Start of Material for the task
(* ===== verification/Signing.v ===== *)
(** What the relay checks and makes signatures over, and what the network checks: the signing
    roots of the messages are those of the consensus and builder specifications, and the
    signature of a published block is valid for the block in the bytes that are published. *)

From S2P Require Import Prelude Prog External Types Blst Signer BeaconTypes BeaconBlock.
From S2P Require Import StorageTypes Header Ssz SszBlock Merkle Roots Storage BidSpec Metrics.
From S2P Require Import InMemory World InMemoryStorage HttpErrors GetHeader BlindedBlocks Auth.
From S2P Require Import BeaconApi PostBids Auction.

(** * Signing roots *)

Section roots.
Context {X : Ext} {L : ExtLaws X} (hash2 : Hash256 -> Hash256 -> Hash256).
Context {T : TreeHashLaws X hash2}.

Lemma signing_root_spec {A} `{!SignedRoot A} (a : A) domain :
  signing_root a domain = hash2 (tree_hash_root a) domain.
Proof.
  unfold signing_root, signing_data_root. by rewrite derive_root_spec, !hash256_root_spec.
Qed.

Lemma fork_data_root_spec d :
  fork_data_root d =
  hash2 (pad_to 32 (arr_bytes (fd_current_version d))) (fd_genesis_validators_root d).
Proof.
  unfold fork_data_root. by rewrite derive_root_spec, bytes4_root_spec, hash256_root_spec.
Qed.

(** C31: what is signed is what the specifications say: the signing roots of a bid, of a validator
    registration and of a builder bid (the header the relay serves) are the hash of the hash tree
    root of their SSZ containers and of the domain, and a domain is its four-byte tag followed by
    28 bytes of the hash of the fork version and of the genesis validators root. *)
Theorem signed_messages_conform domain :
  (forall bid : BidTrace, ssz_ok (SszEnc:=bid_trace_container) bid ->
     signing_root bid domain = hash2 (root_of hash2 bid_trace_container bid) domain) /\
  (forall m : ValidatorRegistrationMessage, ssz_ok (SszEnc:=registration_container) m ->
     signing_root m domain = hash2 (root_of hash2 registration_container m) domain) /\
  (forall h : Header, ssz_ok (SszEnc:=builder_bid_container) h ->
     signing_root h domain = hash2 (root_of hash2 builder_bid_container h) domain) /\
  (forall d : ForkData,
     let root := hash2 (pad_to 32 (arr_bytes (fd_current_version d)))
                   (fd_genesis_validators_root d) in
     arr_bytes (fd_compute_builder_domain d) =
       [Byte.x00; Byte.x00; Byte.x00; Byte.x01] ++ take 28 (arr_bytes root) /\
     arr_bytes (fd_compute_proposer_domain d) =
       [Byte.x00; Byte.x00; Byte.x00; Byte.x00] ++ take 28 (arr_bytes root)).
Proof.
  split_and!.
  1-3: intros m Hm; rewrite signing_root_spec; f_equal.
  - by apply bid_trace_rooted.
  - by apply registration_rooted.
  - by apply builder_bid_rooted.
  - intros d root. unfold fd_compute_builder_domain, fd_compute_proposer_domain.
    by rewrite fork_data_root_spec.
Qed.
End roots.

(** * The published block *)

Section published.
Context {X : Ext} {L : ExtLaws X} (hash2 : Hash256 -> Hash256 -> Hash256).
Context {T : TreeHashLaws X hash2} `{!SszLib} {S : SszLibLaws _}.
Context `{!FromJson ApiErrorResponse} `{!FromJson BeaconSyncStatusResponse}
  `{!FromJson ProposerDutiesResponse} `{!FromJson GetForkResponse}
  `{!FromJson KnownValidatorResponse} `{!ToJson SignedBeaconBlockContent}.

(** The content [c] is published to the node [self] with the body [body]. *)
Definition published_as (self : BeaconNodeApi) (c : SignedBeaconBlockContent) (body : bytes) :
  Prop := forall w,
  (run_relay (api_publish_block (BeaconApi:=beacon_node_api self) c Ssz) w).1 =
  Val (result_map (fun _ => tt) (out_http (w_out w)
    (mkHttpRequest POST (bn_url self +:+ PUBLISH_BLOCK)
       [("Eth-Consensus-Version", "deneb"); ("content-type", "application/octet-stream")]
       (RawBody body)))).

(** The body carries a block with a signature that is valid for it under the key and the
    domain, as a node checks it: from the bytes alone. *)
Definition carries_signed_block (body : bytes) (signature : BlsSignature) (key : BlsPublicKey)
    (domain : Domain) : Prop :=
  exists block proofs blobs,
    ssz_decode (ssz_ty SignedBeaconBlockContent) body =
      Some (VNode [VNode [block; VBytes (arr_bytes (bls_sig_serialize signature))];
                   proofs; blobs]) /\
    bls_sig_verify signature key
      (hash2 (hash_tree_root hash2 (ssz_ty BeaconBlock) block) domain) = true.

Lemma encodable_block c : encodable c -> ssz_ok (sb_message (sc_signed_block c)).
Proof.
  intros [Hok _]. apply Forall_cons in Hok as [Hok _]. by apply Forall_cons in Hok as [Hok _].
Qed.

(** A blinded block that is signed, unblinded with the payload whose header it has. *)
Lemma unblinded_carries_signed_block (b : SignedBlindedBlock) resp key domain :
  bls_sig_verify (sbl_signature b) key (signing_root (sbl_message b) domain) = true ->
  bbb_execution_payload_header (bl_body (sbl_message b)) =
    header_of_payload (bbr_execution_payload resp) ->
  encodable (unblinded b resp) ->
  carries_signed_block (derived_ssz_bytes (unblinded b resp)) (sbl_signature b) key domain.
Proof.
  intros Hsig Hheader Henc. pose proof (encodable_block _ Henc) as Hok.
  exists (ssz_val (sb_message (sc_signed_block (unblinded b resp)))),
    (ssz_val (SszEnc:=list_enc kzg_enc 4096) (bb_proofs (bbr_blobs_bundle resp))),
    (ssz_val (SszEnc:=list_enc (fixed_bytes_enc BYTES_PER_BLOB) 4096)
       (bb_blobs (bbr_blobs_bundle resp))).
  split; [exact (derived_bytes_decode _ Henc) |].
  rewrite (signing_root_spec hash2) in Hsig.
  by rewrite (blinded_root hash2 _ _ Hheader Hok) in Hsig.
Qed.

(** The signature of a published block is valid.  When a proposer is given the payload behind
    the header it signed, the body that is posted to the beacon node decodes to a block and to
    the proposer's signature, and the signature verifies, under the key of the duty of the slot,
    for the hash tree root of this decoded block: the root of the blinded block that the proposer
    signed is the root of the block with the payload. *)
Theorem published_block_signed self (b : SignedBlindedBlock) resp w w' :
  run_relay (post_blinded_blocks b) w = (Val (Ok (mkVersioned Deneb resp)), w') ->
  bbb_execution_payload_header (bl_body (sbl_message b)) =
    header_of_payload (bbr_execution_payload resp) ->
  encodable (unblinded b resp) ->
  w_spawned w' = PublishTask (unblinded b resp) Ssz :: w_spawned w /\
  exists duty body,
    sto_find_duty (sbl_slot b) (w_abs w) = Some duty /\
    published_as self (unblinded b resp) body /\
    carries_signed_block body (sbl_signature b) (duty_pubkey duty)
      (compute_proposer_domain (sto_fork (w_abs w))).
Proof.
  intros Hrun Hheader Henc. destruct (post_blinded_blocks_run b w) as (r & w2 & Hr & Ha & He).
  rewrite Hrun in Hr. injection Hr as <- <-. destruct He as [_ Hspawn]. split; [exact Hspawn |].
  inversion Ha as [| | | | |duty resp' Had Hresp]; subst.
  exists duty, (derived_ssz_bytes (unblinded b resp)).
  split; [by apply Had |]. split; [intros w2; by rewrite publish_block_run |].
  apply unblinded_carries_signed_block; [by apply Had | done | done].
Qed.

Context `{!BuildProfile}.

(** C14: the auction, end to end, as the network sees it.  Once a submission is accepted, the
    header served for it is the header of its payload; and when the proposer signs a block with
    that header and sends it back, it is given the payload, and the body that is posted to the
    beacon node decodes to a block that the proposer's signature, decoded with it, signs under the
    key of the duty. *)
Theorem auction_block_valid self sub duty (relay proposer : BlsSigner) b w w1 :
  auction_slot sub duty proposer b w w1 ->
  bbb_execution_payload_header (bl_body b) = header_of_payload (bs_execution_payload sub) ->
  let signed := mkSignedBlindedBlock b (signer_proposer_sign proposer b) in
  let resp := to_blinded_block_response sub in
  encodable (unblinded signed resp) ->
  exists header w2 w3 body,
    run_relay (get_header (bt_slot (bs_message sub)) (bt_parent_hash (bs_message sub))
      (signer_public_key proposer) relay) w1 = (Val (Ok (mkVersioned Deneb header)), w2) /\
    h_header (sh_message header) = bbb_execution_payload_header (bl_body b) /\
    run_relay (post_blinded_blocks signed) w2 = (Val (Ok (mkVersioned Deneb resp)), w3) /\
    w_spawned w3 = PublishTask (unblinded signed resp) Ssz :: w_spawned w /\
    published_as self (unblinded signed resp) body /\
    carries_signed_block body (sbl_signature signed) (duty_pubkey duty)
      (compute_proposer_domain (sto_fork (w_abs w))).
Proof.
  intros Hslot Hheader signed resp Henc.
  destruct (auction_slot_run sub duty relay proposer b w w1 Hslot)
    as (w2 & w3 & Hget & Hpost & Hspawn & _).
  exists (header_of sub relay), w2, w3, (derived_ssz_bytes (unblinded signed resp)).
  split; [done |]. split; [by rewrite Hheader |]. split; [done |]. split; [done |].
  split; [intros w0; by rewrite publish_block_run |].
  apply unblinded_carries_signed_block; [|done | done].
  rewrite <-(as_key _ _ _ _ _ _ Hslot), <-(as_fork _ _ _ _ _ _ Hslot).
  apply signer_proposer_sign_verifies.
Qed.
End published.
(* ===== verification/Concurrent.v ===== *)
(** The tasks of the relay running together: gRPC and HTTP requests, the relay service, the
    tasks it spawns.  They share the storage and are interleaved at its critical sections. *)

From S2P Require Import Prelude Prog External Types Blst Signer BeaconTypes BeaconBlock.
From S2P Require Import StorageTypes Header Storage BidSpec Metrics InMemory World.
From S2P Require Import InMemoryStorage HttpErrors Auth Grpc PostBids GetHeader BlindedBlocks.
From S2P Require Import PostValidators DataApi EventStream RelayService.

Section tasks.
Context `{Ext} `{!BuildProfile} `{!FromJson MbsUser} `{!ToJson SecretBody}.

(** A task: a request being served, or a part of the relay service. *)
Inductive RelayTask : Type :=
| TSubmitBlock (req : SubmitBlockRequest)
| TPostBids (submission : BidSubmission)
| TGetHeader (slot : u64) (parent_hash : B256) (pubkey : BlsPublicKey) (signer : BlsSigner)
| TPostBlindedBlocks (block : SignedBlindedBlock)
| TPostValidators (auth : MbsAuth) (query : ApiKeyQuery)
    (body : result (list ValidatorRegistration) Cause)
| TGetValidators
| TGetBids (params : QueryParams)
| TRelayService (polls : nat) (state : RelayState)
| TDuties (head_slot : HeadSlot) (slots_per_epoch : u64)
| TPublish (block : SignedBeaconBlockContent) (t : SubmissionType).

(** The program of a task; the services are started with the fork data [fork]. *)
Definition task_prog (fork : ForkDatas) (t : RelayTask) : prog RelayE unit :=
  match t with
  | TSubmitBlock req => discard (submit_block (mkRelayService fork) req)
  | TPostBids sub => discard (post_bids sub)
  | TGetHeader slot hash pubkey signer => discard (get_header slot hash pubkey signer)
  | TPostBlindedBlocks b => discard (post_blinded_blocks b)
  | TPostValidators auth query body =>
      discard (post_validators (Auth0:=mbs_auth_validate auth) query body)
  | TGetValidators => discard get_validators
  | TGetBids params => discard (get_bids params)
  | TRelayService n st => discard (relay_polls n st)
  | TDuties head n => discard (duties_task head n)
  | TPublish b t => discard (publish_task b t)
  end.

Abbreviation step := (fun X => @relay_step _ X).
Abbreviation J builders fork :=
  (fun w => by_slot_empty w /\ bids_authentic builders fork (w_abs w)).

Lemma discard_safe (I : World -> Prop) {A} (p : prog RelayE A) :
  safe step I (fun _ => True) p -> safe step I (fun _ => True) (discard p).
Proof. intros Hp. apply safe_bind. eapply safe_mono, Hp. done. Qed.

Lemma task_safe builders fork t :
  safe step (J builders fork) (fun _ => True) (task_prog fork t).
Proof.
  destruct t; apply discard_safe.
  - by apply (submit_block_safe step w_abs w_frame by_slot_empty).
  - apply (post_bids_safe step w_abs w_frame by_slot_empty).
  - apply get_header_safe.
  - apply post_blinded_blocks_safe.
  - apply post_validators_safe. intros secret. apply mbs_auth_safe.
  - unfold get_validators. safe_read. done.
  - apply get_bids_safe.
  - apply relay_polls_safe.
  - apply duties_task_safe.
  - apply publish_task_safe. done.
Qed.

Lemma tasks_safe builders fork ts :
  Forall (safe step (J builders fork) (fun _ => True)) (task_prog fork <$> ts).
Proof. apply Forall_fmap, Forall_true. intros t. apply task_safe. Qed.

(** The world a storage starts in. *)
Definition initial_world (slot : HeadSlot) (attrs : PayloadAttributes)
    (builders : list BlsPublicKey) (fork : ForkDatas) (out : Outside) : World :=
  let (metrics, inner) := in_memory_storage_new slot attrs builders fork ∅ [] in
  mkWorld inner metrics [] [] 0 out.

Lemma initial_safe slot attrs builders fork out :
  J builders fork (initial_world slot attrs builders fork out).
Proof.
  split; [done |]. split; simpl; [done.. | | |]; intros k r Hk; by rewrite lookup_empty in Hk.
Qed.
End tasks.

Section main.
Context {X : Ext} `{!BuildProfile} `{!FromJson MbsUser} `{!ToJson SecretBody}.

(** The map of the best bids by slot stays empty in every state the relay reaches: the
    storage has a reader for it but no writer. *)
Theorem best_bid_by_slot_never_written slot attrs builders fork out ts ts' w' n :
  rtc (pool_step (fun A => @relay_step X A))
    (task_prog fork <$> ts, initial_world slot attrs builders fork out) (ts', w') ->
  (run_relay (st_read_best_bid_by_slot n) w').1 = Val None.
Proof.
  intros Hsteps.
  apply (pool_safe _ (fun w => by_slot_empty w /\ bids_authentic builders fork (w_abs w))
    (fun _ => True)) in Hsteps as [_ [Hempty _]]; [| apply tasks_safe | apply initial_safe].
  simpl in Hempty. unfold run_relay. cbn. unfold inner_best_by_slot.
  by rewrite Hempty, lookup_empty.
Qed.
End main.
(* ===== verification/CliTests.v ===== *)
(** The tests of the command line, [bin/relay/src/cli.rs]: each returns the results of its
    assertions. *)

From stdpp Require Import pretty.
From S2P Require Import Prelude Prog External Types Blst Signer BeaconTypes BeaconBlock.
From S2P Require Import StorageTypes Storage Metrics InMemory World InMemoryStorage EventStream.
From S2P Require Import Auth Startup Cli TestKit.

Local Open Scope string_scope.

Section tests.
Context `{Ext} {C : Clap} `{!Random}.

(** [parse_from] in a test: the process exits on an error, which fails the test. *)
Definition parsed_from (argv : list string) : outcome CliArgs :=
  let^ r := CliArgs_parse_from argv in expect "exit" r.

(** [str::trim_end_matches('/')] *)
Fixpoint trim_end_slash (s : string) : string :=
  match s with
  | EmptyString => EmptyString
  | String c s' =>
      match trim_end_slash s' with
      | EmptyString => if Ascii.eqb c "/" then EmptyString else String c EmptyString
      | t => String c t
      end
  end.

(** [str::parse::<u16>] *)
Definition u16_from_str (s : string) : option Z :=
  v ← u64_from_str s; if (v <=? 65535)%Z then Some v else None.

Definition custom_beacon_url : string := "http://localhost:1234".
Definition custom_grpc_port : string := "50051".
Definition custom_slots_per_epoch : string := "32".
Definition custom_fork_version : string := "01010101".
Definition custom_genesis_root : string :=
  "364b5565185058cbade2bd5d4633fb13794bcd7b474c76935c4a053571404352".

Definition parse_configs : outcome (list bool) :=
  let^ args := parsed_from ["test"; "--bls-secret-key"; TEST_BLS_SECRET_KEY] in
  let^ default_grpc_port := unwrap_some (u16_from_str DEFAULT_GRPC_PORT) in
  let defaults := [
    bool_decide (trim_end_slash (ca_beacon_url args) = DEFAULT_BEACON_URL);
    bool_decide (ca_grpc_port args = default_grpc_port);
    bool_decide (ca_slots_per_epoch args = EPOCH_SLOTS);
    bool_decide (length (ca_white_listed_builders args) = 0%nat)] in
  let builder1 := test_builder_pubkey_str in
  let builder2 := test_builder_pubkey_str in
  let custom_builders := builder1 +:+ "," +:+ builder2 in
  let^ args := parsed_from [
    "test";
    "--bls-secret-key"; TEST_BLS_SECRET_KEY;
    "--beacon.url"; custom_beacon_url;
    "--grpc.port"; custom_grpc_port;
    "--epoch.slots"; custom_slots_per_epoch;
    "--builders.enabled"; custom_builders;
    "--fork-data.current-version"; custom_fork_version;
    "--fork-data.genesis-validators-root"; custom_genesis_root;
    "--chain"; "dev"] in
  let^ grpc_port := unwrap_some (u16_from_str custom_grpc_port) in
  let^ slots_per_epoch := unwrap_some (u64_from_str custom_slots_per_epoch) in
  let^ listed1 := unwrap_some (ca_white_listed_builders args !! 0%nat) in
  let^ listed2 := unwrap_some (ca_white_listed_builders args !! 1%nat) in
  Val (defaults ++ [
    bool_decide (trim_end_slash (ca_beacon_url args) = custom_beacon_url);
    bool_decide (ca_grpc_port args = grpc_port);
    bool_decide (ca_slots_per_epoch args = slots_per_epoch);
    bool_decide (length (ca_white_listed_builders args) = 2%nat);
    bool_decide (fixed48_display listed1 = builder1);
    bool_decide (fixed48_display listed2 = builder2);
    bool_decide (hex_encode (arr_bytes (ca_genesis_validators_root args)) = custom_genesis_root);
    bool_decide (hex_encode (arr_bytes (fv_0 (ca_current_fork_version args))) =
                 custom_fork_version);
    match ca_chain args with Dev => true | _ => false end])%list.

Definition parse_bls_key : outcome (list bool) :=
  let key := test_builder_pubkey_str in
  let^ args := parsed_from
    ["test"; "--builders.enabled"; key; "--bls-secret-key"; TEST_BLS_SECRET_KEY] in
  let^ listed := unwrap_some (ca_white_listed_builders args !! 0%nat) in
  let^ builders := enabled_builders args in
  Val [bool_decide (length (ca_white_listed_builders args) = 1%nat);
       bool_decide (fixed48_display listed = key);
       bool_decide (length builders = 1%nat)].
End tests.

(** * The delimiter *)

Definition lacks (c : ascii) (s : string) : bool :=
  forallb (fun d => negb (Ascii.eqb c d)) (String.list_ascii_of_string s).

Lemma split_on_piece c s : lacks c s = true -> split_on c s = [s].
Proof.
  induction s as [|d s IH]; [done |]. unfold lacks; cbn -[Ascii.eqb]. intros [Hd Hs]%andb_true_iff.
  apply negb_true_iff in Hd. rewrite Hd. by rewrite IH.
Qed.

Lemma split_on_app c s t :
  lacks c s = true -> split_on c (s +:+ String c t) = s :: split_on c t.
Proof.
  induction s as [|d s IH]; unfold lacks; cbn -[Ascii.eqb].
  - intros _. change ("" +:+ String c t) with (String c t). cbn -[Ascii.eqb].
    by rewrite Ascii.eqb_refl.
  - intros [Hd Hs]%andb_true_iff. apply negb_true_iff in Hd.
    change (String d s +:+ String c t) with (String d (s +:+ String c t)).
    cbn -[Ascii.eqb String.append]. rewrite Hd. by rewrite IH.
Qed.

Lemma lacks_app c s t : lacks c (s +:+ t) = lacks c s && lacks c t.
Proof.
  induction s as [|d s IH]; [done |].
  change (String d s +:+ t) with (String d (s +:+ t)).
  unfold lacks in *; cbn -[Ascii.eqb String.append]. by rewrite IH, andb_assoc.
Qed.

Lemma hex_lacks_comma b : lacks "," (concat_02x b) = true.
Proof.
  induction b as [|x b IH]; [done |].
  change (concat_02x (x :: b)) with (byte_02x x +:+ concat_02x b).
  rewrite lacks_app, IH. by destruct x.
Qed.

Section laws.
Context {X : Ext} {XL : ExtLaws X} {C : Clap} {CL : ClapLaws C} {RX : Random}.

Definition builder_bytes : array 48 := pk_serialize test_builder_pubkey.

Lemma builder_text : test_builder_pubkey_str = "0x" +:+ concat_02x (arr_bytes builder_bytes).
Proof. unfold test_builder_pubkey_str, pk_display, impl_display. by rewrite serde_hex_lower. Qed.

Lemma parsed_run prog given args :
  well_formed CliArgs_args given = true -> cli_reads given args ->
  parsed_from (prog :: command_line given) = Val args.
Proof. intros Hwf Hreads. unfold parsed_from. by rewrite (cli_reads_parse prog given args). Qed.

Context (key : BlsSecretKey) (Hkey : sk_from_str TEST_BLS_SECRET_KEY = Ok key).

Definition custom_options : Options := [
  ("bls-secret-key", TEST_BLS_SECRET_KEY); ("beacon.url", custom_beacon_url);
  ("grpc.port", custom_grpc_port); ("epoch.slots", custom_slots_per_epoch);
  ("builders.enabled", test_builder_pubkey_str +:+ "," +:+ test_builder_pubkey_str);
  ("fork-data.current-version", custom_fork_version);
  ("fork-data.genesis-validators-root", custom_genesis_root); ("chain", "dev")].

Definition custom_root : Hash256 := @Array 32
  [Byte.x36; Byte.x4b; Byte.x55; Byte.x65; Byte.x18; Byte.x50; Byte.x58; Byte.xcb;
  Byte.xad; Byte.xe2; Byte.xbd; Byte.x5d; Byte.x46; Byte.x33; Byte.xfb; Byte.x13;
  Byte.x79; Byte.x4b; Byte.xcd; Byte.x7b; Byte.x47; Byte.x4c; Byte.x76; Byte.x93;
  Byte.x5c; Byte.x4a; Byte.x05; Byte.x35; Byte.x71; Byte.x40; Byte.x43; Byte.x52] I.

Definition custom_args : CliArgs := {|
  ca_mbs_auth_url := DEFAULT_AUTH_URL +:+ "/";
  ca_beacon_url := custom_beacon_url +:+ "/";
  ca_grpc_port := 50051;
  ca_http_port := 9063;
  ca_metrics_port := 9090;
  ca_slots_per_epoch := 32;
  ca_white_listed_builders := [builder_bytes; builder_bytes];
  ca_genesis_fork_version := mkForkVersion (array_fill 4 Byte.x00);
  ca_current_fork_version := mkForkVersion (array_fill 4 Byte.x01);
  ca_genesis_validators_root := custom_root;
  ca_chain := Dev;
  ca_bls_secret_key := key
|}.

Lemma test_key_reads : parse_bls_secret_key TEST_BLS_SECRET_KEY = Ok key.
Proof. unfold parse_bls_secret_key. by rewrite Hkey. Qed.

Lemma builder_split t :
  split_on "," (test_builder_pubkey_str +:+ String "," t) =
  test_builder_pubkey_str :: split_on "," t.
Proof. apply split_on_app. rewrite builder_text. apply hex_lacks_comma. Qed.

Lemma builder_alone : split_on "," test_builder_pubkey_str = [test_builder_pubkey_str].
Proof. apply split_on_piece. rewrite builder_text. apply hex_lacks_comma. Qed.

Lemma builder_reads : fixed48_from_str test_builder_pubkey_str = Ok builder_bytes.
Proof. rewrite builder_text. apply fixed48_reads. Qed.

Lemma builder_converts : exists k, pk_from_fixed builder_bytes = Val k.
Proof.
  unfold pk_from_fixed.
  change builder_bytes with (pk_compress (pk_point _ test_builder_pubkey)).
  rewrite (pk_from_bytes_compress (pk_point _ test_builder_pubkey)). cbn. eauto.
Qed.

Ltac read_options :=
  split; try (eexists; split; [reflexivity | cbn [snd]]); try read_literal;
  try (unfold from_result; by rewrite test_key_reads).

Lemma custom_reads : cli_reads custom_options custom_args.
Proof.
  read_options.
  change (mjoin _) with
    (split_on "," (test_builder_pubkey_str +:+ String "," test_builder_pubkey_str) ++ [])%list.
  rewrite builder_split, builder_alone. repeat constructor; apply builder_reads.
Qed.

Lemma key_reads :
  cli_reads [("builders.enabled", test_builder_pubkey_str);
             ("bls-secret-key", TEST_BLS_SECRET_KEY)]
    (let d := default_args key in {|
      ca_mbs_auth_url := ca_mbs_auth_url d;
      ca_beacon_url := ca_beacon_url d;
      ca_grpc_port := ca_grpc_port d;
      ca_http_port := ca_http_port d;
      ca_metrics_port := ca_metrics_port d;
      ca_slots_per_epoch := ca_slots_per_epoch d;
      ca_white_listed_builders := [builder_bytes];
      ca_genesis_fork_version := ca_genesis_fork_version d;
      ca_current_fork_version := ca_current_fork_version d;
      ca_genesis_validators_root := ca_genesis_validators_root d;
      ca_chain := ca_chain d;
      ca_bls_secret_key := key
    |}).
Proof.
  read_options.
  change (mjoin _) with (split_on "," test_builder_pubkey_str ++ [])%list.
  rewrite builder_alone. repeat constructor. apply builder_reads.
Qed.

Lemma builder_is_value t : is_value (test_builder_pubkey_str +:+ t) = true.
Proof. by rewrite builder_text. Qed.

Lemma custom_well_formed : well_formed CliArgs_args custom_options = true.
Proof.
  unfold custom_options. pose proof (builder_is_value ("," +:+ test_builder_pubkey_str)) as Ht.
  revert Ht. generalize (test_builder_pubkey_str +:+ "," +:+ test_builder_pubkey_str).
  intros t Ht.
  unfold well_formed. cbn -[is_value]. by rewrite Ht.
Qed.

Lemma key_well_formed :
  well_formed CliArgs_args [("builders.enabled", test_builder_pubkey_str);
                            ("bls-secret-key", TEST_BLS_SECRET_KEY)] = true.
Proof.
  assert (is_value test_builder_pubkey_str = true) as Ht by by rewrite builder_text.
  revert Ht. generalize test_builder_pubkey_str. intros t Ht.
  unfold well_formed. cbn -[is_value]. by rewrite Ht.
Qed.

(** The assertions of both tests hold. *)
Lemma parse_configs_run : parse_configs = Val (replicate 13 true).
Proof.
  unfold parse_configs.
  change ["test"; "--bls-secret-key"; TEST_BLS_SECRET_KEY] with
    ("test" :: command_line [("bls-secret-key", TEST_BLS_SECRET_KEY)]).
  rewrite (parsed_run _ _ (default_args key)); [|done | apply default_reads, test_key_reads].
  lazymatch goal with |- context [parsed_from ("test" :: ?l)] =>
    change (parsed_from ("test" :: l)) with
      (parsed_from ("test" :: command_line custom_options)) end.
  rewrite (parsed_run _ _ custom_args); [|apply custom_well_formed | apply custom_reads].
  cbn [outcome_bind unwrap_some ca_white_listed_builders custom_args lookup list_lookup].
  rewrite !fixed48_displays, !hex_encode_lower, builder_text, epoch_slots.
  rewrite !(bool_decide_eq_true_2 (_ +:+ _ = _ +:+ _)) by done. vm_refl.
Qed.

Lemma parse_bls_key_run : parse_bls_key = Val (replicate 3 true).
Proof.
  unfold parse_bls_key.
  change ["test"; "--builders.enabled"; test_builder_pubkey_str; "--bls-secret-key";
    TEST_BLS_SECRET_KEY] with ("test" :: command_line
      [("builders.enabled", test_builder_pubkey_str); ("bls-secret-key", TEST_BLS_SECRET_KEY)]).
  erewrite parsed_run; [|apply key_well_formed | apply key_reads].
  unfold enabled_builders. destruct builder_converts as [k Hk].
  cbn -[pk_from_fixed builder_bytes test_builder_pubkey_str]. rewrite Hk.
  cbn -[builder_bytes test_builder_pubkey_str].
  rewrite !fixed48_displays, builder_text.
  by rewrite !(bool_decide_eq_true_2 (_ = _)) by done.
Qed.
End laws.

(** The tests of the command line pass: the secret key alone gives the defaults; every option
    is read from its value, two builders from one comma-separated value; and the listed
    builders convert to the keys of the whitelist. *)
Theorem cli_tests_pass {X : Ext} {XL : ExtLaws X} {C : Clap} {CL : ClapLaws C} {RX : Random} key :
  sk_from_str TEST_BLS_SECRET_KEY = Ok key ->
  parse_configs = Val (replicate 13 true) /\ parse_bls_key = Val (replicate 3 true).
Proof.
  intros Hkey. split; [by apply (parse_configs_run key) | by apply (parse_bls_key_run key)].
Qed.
End of Material for the task
• [Work to complete] Take the lines above from the first through the one containing "roots of the" and reproduce them exactly; include nothing else.

• [Solution for this exercise]
(* ===== verification/Signing.v ===== *)
(** What the relay checks and makes signatures over, and what the network checks: the signing
    roots of the messages are those of the consensus and builder specifications, and the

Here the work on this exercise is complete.